Chicago Tribune

Give your teeth the 2-minute drill – or the other kind

Julie Deardorff

May 15, 2005

First, it was our grimy hands that needed more attention. So health experts suggested singing a 20-secomd ditty like “Happy Birthday” to get people to lather up for longer periods.

Now it’s the teeth that need more quality time. Most dentists say the important issue is not whether you use a cheap manual toothbrush or an expensive one that rotates, oscillates and vibrates, It’s how long – and how thoroughly – you massage your pearly whites.

For most people, the teeth cleaning ritual that dates to ancient Babylonia takes about one minute: 30 seconds on the top teeth and 30 seconds on the bottom. Parents spend about 14 frustrating seconds trying to force their squirming children to brush, said Dr. Cindy Flanagan, a spokesperson for the Academy of General Dentistry.

But the rule of thumb these days, according to the Academy, is that it’s best to brush for a whopping two minutes, about the time it took Giacomo to win this year’s Kentucky Derby.

Two minutes is nothing when you are watching a horse race. But when you’ve got your toddler in a headlock, it’s an eternity.

Oral hygiene companies, which love statistics like “two minutes,” have rushed to the rescue. Both electric and manual toothbrushes now come equipped with two-minute timers that can challenge the most competitive brusher and lay a guilt tip on the cheaters.

Some, like the OraWave Musical 2-minute Twinspin toothbrush ($6.99), rewards brushers by playing a song after two minutes. The Panasonic Techno Toothbrush ($99.99), which uses sonic vibrations to clean teeth, stops briefly after two minutes of use, whether you’re done or not. The company Inventive Parent has created a tooth-shaped Twooth Timer ($9.95) that rings after two minutes.
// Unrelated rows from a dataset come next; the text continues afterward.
(* ===== verification/InboundLog.v ===== *)
(** * Inbound email: what a delivery becomes

    The runs of Inbound.v interleaved with each other and with what members do
    to threads: one record per delivery, every step of a thread's pipeline once,
    and an answer only when all of them are settled. *)

From S2P Require Import Prelude Store Async Steps Tenancy Inbound.
Import Steps.Steps Inbound.Inbound.

Module InboundLog.

(** ** Everything that is asked *)

Inductive input :=
  | Deliver (e : env) (m : email)
  | Update (org id : string) (x : edit)
  | Assign (org id : string) (userId : option (option string)) (autoAssign : bool)
  | Create (org actor id subject clientId : string) (projectId priority assignedToId : option string)
  | Message (org id body : string) (inbound : bool)
  | Analyze (e : env) (id : string)
  | Directory (us : gmap string user) (ps : gmap string project) (rs : gmap string rule) (cs : list contact)  (** staff and projects change *)
  | SetClient (id : string) (c : client).                                     (** a client is made (no thread points to it yet) or renamed *)
Inductive reply := Delivered (a : answer) | Noted.

Definition set_directory us ps rs cs (d : db) : db :=
  Db us (clients d) cs ps rs (threads d) (unmatcheds d) (notifications d) (tasks d) (responses d) (cached d) (trail d).
Definition set_client (id : string) (c : client) (d : db) : db :=
  if match clients d !! id with Some x => bool_decide (c_org x = c_org c) | None => (tcount (λ _ t, bool_decide (t_client t = Some id)) (threads d) =? 0)%nat end
  then Db (users d) (<[id := c]> (clients d)) (contacts d) (projects d) (rules d) (threads d) (unmatcheds d) (notifications d) (tasks d) (responses d) (cached d) (trail d)
  else d.

Section theory.
Context (sha256 : string → string).
Implicit Types (d : db) (id org : string) (t : thread).

Definition mapped {A} (f : A → reply) (p : act A) : act reply := x ←! p; ok (f x).
Definition handle (n : nat) (i : input) : act reply :=
  match i with
  | Deliver e m => mapped Delivered (processEmailPipeline sha256 e m)
  | Update org id x => mapped (λ _, Noted) (updateThread org id x)
  | Assign org id u b => mapped (λ _, Noted) (assignRoute org id u b)
  | Create org actor id s c p pr u => mapped (λ _, Noted) (createRoute org actor id s c p pr u)
  | Message org id b i => mapped (λ _, Noted) (messageRoute org id b i)
  | Analyze e id => mapped (λ _, Noted) (analyzeRoute e id)
  | Directory us ps rs cs => write (λ d, (Noted, set_directory us ps rs cs d))
  | SetClient id c => write (λ d, (Noted, set_client id c d))
  end.

(** ** The state *)

(** The stage an effect belongs to, and whose. *)
Definition effect (e : event) : option (string * stage) :=
  match e with
  | Notified id _ => Some (id, ASSIGNED)
  | Planned id => Some (id, REPLANNED)
  | Drafted id => Some (id, COMPLETED)
  | _ => None
  end.
Definition effects id (s : stage) d : nat := length (List.filter (λ e, bool_decide (effect e = Some (id, s))) (trail d)).
(** How far a thread is. *)
Definition at_stage id d : nat := match threads d !! id with Some t => reached (t_stage t) | None => 0%nat end.
Definition one_if (b : bool) : nat := if b then 1%nat else 0%nat.
Record inv d : Prop := {
  inv_once id s : (effects id s d ≤ one_if (rank s <=? at_stage id d)%nat)%nat;
  inv_key id id' t t' k : threads d !! id = Some t → threads d !! id' = Some t' → t_key t = Some k → t_key t' = Some k → id = id';
  inv_kept id id' u u' k : unmatcheds d !! id = Some u → unmatcheds d !! id' = Some u' → u_key u = Some k → u_key u' = Some k → id = id';
  inv_apart id id' t u k : threads d !! id = Some t → unmatcheds d !! id' = Some u → t_key t = Some k → u_key u = Some k → sees (u_org u) d t = false;
  inv_client id t c : threads d !! id = Some t → t_client t = Some c → is_Some (clients d !! c)
}.
(** A thread keeps its key and its first message, only moves forward, and is
    never seen by another organization. *)
Definition later_thread d d' t t' : Prop :=
  t_key t' = t_key t ∧ (reached (t_stage t) ≤ reached (t_stage t'))%nat ∧ (is_Some (t_message t) → t_message t' = t_message t) ∧ ∀ org, sees org d' t' = true → sees org d t = true.
Record guar (n : nat) d d' : Prop := {
  g_thread id t : threads d !! id = Some t → ∃ t', threads d' !! id = Some t' ∧ later_thread d d' t t';
  g_kept id u : unmatcheds d !! id = Some u → unmatcheds d' !! id = Some u;
  g_inv : inv d → inv d'
}.
Abbreviation own := (owned inv guar).
Abbreviation later n := (rtc (others guar n)).
Abbreviation any := (rtc (anyone guar)).

Lemma mail_later_refl d t : later_thread d d t t.
Proof. done. Qed.
Lemma inbound_idle n d : guar n d d.
Proof. split; [eauto using mail_later_refl|done..]. Qed.
Lemma inbound_thread id t d d' : any d d' → threads d !! id = Some t → ∃ t', threads d' !! id = Some t' ∧ later_thread d d' t t'.
Proof.
  intros H. revert t. induction H as [d|d1 d2 d3 (n & H) _ IH]; [eauto using mail_later_refl|]. intros t Ht.
  destruct (g_thread _ _ _ H _ _ Ht) as (t2 & Ht2 & K2 & S2 & M2 & V2). destruct (IH _ Ht2) as (t3 & Ht3 & K3 & S3 & M3 & V3). exists t3. split; [done|].
  split_and!; [congruence|lia| |eauto]. intros Hm. pose proof (M2 Hm) as E. rewrite M3, E; [done|by rewrite E].
Qed.
Lemma inbound_kept id u d d' : any d d' → unmatcheds d !! id = Some u → unmatcheds d' !! id = Some u.
Proof. induction 1 as [d|d1 d2 d3 (n & H) _ IH]; [done|]. intros Hu. by apply IH, (g_kept _ _ _ H). Qed.
Lemma inbound_any n d d' : later n d d' → any d d'.
Proof. apply others_anyone. Qed.
Lemma inbound_next n d1 d2 d : any d d1 → guar n d1 d2 → any d d2.
Proof. intros H1 H2. etransitivity; [exact H1|]. apply rtc_once. by exists n. Qed.
Lemma inbound_inv n d d' : guar n d d' → inv d → inv d'.
Proof. apply g_inv. Qed.
(* src/prisma/migrations/20261015213000_client_agent_conversations/migration.sql:28-28 status *)
Inductive status := QUEUED | RUNNING | SUCCEEDED | FAILED | CANCELLED | UNKNOWN.
#[export] Instance run_status_eq_dec : EqDecision status.
Proof. solve_decision. Defined.
(** What a run was asked: never changed afterwards. *)
Record asked := Asked_ {
  q_org : string; q_conversation : string; q_by : string; q_key : string; q_hash : string; q_prompt : text; q_createdAt : Z
}.
#[export] Instance asked_eq_dec : EqDecision asked.
Proof. solve_decision. Defined.
Record claim := Claim { k_token : string; k_startedAt : Z; k_deadlineAt : Z }.
#[export] Instance claim_eq_dec : EqDecision claim.
Proof. solve_decision. Defined.
Record run := Run {
  r_asked : asked; r_status : status; r_profileRevision : option Z; r_token : option string; r_startedAt : option Z; r_deadlineAt : option Z;
  r_contextAt : option Z; r_context : option snapshot; r_memory : option memory;
  r_response : option text; r_error : option string; r_finishedAt : option Z
}.
#[export] Instance run_eq_dec : EqDecision run.
Proof. solve_decision. Defined.

Inductive delivery := PENDING | DELIVERED | SUPPRESSED.
#[export] Instance delivery_eq_dec : EqDecision delivery.
Proof. solve_decision. Defined.
Record invoked := Invoked {
  i_org : string; i_binding : string; i_source : string; i_by : string; i_conversation : string; i_key : string; i_hash : string;
  i_bindingRevision : Z; i_profileRevision : Z
}.
(** The invocation of a run, found by the run's id, which is unique. *)
Record invocation := Invocation { i_invoked : invoked; i_state : delivery; i_code : option string; i_deliveredAt : option Z; i_suppressedAt : option Z }.

(** What the provider is asked. *)
Record question := Question {
  a_observedAt : Z; a_snapshot : snapshot; a_memory : memory; a_name : text; a_instructions : text; a_question : text; a_channel : bool
}.
Inductive event :=
  | Claimed (n : nat) (id : string) (k : claim)
  | Prepared (n : nat) (id : string) (q : question) (revision : Z) (who : option staff) (v : option conversation) (p : option profile)
                                     (** context and memory are stored, with the requester, conversation and profile of that moment *)
  | Asked (n : nat) (id : string) (q : question) (at_ : Z)       (** the provider is called, at this reading of the clock *)
  | Answered (n : nat) (id : string) (response : text).          (** and answered with this text *)
Record audit := Audit_ { au_org : string; au_actor : option string; au_action : string; au_entity : string }.
Record domain_event := DomainEvent { de_org : string; de_client : string; de_conversation : string; de_run : string; de_by : string }.

Record db := Db {
  users : gmap string staff; clients : gmap string client; projects : gmap string project; profiles : gmap string profile;
  conversations : gmap string conversation; channels : gmap string channel; members : gmap (string * string) member;
  messages : gmap string message; bindings : gmap string binding;
  runs : gmap string run; reviews : gmap string Z; invocations : gmap string invocation;
  events : list domain_event; audits : list audit; trail : list event
}.
Definition set_profile (id : string) (p : profile) (d : db) : db :=
  Db (users d) (clients d) (projects d) (<[id := p]> (profiles d)) (conversations d) (channels d) (members d) (messages d) (bindings d)
     (runs d) (reviews d) (invocations d) (events d) (audits d) (trail d).
Definition set_conversation (id : string) (v : conversation) (d : db) : db :=
  Db (users d) (clients d) (projects d) (profiles d) (<[id := v]> (conversations d)) (channels d) (members d) (messages d) (bindings d)
     (runs d) (reviews d) (invocations d) (events d) (audits d) (trail d).
Definition set_channel (id : string) (n : channel) (d : db) : db :=
  Db (users d) (clients d) (projects d) (profiles d) (conversations d) (<[id := n]> (channels d)) (members d) (messages d) (bindings d)
     (runs d) (reviews d) (invocations d) (events d) (audits d) (trail d).
Definition set_binding (id : string) (b : binding) (d : db) : db :=
  Db (users d) (clients d) (projects d) (profiles d) (conversations d) (channels d) (members d) (messages d) (<[id := b]> (bindings d))
     (runs d) (reviews d) (invocations d) (events d) (audits d) (trail d).
Definition set_run (id : string) (r : run) (d : db) : db :=
  Db (users d) (clients d) (projects d) (profiles d) (conversations d) (channels d) (members d) (messages d) (bindings d)
     (<[id := r]> (runs d)) (reviews d) (invocations d) (events d) (audits d) (trail d).
Definition set_review (id : string) (at_ : Z) (d : db) : db :=
  Db (users d) (clients d) (projects d) (profiles d) (conversations d) (channels d) (members d) (messages d) (bindings d)
     (runs d) (<[id := at_]> (reviews d)) (invocations d) (events d) (audits d) (trail d).
Definition set_invocation (id : string) (i : invocation) (d : db) : db :=
  Db (users d) (clients d) (projects d) (profiles d) (conversations d) (channels d) (members d) (messages d) (bindings d)
     (runs d) (reviews d) (<[id := i]> (invocations d)) (events d) (audits d) (trail d).
Definition add_event (e : domain_event) (d : db) : db :=
  Db (users d) (clients d) (projects d) (profiles d) (conversations d) (channels d) (members d) (messages d) (bindings d)
     (runs d) (reviews d) (invocations d) (events d ++ [e]) (audits d) (trail d).
Definition add_audit (a : audit) (d : db) : db :=
  Db (users d) (clients d) (projects d) (profiles d) (conversations d) (channels d) (members d) (messages d) (bindings d)
     (runs d) (reviews d) (invocations d) (events d) (audits d ++ [a]) (trail d).
Definition note (e : event) (d : db) : db :=
  Db (users d) (clients d) (projects d) (profiles d) (conversations d) (channels d) (members d) (messages d) (bindings d)
     (runs d) (reviews d) (invocations d) (events d) (audits d) (e :: trail d).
And this fall, the toy company Hasbro plans to unveil Tooth Tunes (under $10), a high tech toothbrush that can transmit a two-minute rendition of “Do You Believe in Magic” through the front teeth to the jawbone and directly into the inner ear.

Being a low-tech kind of gal, I decided to try the Intelligent Toothbrush by Radius, a $5.95 manual toothbrush that obediently beeps every 30 seconds to remind you to move to a different part of the mouth. The sound is so soft that if the water is running, you can’t hear it, but that’s intentional, said designer Kevin Foley, president of Radius. Leaving the water on makes you rush.

After two minutes, the Intelligent Toothbrush beeps and flashes twice in approval. It’s designed for 180 uses, or 90 days, which is when dentists recommend changing the bristles, another often-overlooked aspect of oral hygiene.

The first time I used it, I couldn’t believe how long 30 seconds really was. After a minute, I was done. But I didn’t want to quit before the brush gave me permission, so I refreshed everything, including my tongue. And then I refreshed everything a third time.

Finally, after what felt like 10 minutes, I heard the double beep. Hurrah! A tiny feeling of accomplishment washed over me.

Perhaps I’m a bit too goal oriented, but I was instantly hooked on the challenge. Now, thanks to the timer, I’ve doubled the time I spend brushing my teeth, one of the simplest ways to preserve your health in general.

Most people know regular brushing and flossing help prevent cavities, gum disease and bad breath. But there is a growing awareness of the connection between the health of your mouth and the health of your body. Studies have linked gum disease with heart disease. Oral bacteria also has been associated with stroke, diabetes and the birth of pre-term, low-birth-weight babies, according to the American Dental Association.

Timers, of course, aren’t necessary, especially when they’re attached to a $160 battery operated toothbrushes. Take a regular $2.50 manual toothbrush and brush for the duration of a song on the radio. Brush for the length of several television commercials.

Spend the two minutes clenching your buttocks, an idea Kathie Lee Gifford perkily demonstrated years ago when she was still with Regis. Do pelvic floor exercises called Kegels.

Or try what stress-management expert Kathleen Hall, founder of Alter Your Life, uses with her impatient, frazzled clients: guided imagery for mindful tooth brushing.

Here’s what she tells people: “As you begin to brush your teeth, express gratitude for your teeth and what a gift they are to you. Your teeth are the gift of your smile. Your teeth have chewed up your food your entire life. Be grateful for your mouth.”